Exercise prompt: Go through the data underneath and report how many lines hold the string "user", giving only the number.

──────── Recorded data

(* ===== verification/Provider.v ===== *)
(** core/llm/provider.py: the configuration of the language model and what a call
    sends, up to the limiter.

    The YAML reader, [str] of a configuration value that is no text, [int] of a text
    and the environment are arguments; so is the library that makes the call. *)

From S2P Require Import Prelude.
From S2P Require Import PyStr.
From S2P Require Import Json.
From S2P Require Import Limiter.
From Stdlib Require Import Ascii.
Open Scope Z_scope.

Record ProviderConfig := mk_provider {
  provider : string;
  model : string;
  api_key : option string;
  base_url : option string;
  max_concurrent : option Z }.

Definition effective_max_concurrent (c : ProviderConfig) : Z :=
  match max_concurrent c with
  | Some n => n
  | None => if String.eqb (provider c) "ollama" then 1 else 4
  end.

(** ** References to the environment *)

Fixpoint take_word (l : list ascii) : list ascii * list ascii :=
  match l with
  | c :: l' => if is_word c then let '(w, r) := take_word l' in (c :: w, r) else ([], l)
  | [] => ([], [])
  end.

(** The text up to the first closing brace, and what follows the brace. *)
Fixpoint to_brace (l : list ascii) : option (list ascii * list ascii) :=
  match l with
  | [] => None
  | c :: l' => if Ascii.eqb c "}" then Some ([], l') else '(d, r) ← to_brace l'; Some (c :: d, r)
  end.

(** A match of the pattern at the head of [l]: the name, the default if one is given,
    and the rest. A name is followed by no word character, so there is one way to match. *)
Definition env_ref (l : list ascii) : option (string * option string * list ascii) :=
  match l with
  | a :: b :: l =>
      if Ascii.eqb a "$" && Ascii.eqb b "{" then
        match take_word l with
        | ([], _) => None
        | (w, rest) =>
            match rest with
            | c :: r => if Ascii.eqb c "}" then Some (of_list w, None, r)
                        else match r with
                             | d :: r => if Ascii.eqb c ":" && Ascii.eqb d "-"
                                         then '(v, r) ← to_brace r; Some (of_list w, Some (of_list v), r)
                                         else None
                             | [] => None
                             end
            | [] => None
            end
        end
      else None
  | _ => None
  end.

Section Config.
Context (environ : string → option string).

(** What [replace] puts for a reference: an unset one without default stays as it is. *)
Definition env_value (name : string) (default : option string) : string :=
  or_else (environ name) (or_else default ("${" +:+ name +:+ "}")).

(** [re.sub]: the scan goes on after a match. [fuel] is the length of the text. *)
Fixpoint substitute (fuel : nat) (l : list ascii) : string :=
  match fuel, l with
  | S fuel, c :: l' =>
      match env_ref l with
      | Some (name, default, rest) => env_value name default +:+ substitute fuel rest
      | None => String c (substitute fuel l')
      end
  | _, _ => ""
  end.

Definition resolve_env_vars (value : string) : string :=
  let l := to_list value in substitute (length l) l.

Context (py_str : json → string) (int_text : string → option Z).

Definition text_of (v : json) : string := match v with JStr s => s | _ => py_str v end.

(** [_resolve_env_vars] of a configuration value: [re.sub] refuses what is no text. *)
Definition resolve_field (v : json) : result string :=
  match v with JStr s => Ok (resolve_env_vars s) | _ => Raise TypeError end.
Definition resolve_optional (v : json) : result (option string) :=
  if truthy v then s ← resolve_field v; Ok (Some s) else Ok None.

(** The cap: the environment first, then the file; blank is none. *)
Definition read_cap (v : json) : result (option Z) :=
  let raw := match environ "LLM_MAX_CONCURRENT" with
             | Some s => if truthy_str s then JStr s else v
             | None => v
             end in
  match raw with
  | JNull => Ok None
  | _ =>
      if truthy_str (strip (text_of raw)) then
        let n := or_else (int_text (text_of raw)) 0 in
        rguard (1 <=? n) ValueError;;
        Ok (Some n)
      else Ok None
  end.

(** [load_provider_config] on what the reader makes of the file. *)
Definition load_provider_config (raw : json) : result ProviderConfig :=
  match raw with
  | JObj raw =>
      match obj_default "llm" (JObj []) raw with
      | JObj llm =>
          let p := obj_field "provider" llm in
          let m := obj_field "model" llm in
          rguard (truthy p) ValueError;;
          rguard (truthy m) ValueError;;
          cap ← read_cap (obj_field "max_concurrent" llm);
          p ← resolve_field p;
          m ← resolve_field m;
          k ← resolve_optional (obj_field "api_key" llm);
          u ← resolve_optional (obj_field "base_url" llm);
          Ok (mk_provider p m k u cap)
      | _ => Raise AttributeError
      end
  | _ => Raise AttributeError
  end.
End Config.

(** ** The call *)

Fixpoint contains (needle l : list ascii) : bool :=
  bool_decide (take (length needle) l = needle)
  || match l with [] => false | _ :: l => contains needle l end.

(** Endpoints that take no message of the role "system". *)
Definition use_system_role (c : ProviderConfig) : bool :=
  negb (String.eqb (provider c) "anthropic"
        && match base_url c with
           | Some u => truthy_str u && negb (contains (to_list "api.anthropic.com") (to_list u))
           | None => false
           end).

Definition nl : string := String (ascii_of_nat 10) EmptyString.
Definition instruction_prefix (system_prompt : string) : string :=
  "System instructions:" +:+ nl +:+ system_prompt +:+ nl +:+ nl.

Definition message (role content : string) : jdict := [("role", JStr role); ("content", JStr content)].

(** The messages sent: the caller's list is copied, and its first message too when it
    is changed. *)
Definition messages_for (c : ProviderConfig) (system_prompt : string) (messages : list jdict) : list jdict :=
  if truthy_str system_prompt then
    if use_system_role c then message "system" system_prompt :: messages
    else
      let prefix := instruction_prefix system_prompt in
      match messages with
      | m :: rest =>
          match is_str (obj_field "role" m) "user", obj_field "content" m with
          | true, JStr text => obj_set "content" (JStr (prefix +:+ text)) m :: rest
          | _, _ => message "user" prefix :: messages
          end
      | [] => [message "user" prefix]
      end
  else messages.

Definition limiter_key (c : ProviderConfig) : string :=
  provider c +:+ "/" +:+ model c +:+ "@" +:+ or_else (base_url c) "".

(** [kwargs]; an empty key or URL is left out. *)
Definition completion_kwargs (c : ProviderConfig) (system_prompt : string) (messages : list jdict) (timeout_s : Q) :
    jdict :=
  let opt k o := match o with Some s => if truthy_str s then [(k, JStr s)] else [] | None => [] end in
  [("model", JStr (provider c +:+ "/" +:+ model c));
   ("messages", JArr (map JObj (messages_for c system_prompt messages)));
   ("timeout", JFloat timeout_s)]
  ++ opt "api_key" (api_key c) ++ opt "base_url" (base_url c).

(** A configuration that loads never stops a call from getting a slot: its cap, or the
    default of its provider, is at least one, so the first call of a provider can build
    the semaphore and the executor, and a later one finds them. *)
Theorem loaded_caps_are_usable environ py_str int_text raw c l :
  load_provider_config environ py_str int_text raw = Ok c →
  1 <= effective_max_concurrent c
  ∧ ∃ m, slot_for (limiter_key c) (effective_max_concurrent c) l = Ok m ∧ is_Some (m !! limiter_key c).
Proof.
  intros H. assert (Hcap : 1 <= effective_max_concurrent c).
  { unfold load_provider_config in H. destruct raw as [| | | | | |raw]; try discriminate H.
    destruct (obj_default "llm" (JObj []) raw) as [| | | | | |llm]; try discriminate H. cbv zeta in H.
    apply rbind_ok in H as (_ & _ & H). apply rbind_ok in H as (_ & _ & H).
    apply rbind_ok in H as (cap & Hc & H). rok. unfold effective_max_concurrent. simpl.
    destruct cap as [n|]; [|by destruct (String.eqb _ _)].
    unfold read_cap in Hc. cbv zeta in Hc. destruct (match environ _ with Some _ => _ | None => _ end); try discriminate Hc;
      destruct (truthy_str _); try discriminate Hc;
      apply rbind_ok in Hc as (_ & Hg%rguard_ok & Hc); injection Hc as <-; by apply Z.leb_le. }
  split; [done|]. unfold slot_for. destruct (slots l !! limiter_key c) as [s|] eqn:Es.
  - exists (slots l). split; [done|by exists s].
  - exists (<[limiter_key c := mk_slot (effective_max_concurrent c) (effective_max_concurrent c) 0]> (slots l)).
    split; [|rewrite lookup_insert_eq; by eexists]. simpl. unfold rguard.
    by replace (0 <? effective_max_concurrent c) with true by lia.
Qed.

Module ProviderDemo.
Definition env (name : string) : option string :=
  if String.eqb name "MODEL" then Some "llama3" else if String.eqb name "EMPTY" then Some "" else None.
Definition load (llm : jdict) : result ProviderConfig :=
  load_provider_config env (λ _, "2") (λ s, if String.eqb s "2" then Some 2 else None) (JObj [("llm", JObj llm)]).

Example references_are_resolved :
  load [("provider", JStr "ollama"); ("model", JStr "${MODEL}-${SIZE:-7b}-${TAG}"); ("max_concurrent", JInt 2)]
  = Ok (mk_provider "ollama" "llama3-7b-${TAG}" None None (Some 2)).
Proof. vm_compute. reflexivity. Qed.

(** The check for a provider comes before its text is resolved: an empty one loads. *)
Example an_empty_provider_loads :
  load [("provider", JStr "${EMPTY}"); ("model", JStr "m")] = Ok (mk_provider "" "m" None None None).
Proof. vm_compute. reflexivity. Qed.

(** The prompt goes before the first user message where the role is not accepted. *)
Example prompt_without_system_role :
  messages_for (mk_provider "anthropic" "m" None (Some "http://localhost:1234") None) "Be brief."
    [message "user" "Hello"]
  = [message "user" (instruction_prefix "Be brief." +:+ "Hello")].
Proof. vm_compute. reflexivity. Qed.
End ProviderDemo.

Lemma loaded_caps_are_usable_witness :
  1 <= effective_max_concurrent (mk_provider "ollama" "llama3" None None (Some 2)).
Proof.
  refine (proj1 (loaded_caps_are_usable ProviderDemo.env (λ _, "2") (λ s, if String.eqb s "2" then Some 2 else None)
    (JObj [("llm", JObj [("provider", JStr "ollama"); ("model", JStr "${MODEL}"); ("max_concurrent", JInt 2)])])
    _ empty_limiter _)).
  vm_compute. reflexivity.
Defined.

────────────────

Expected answer: 6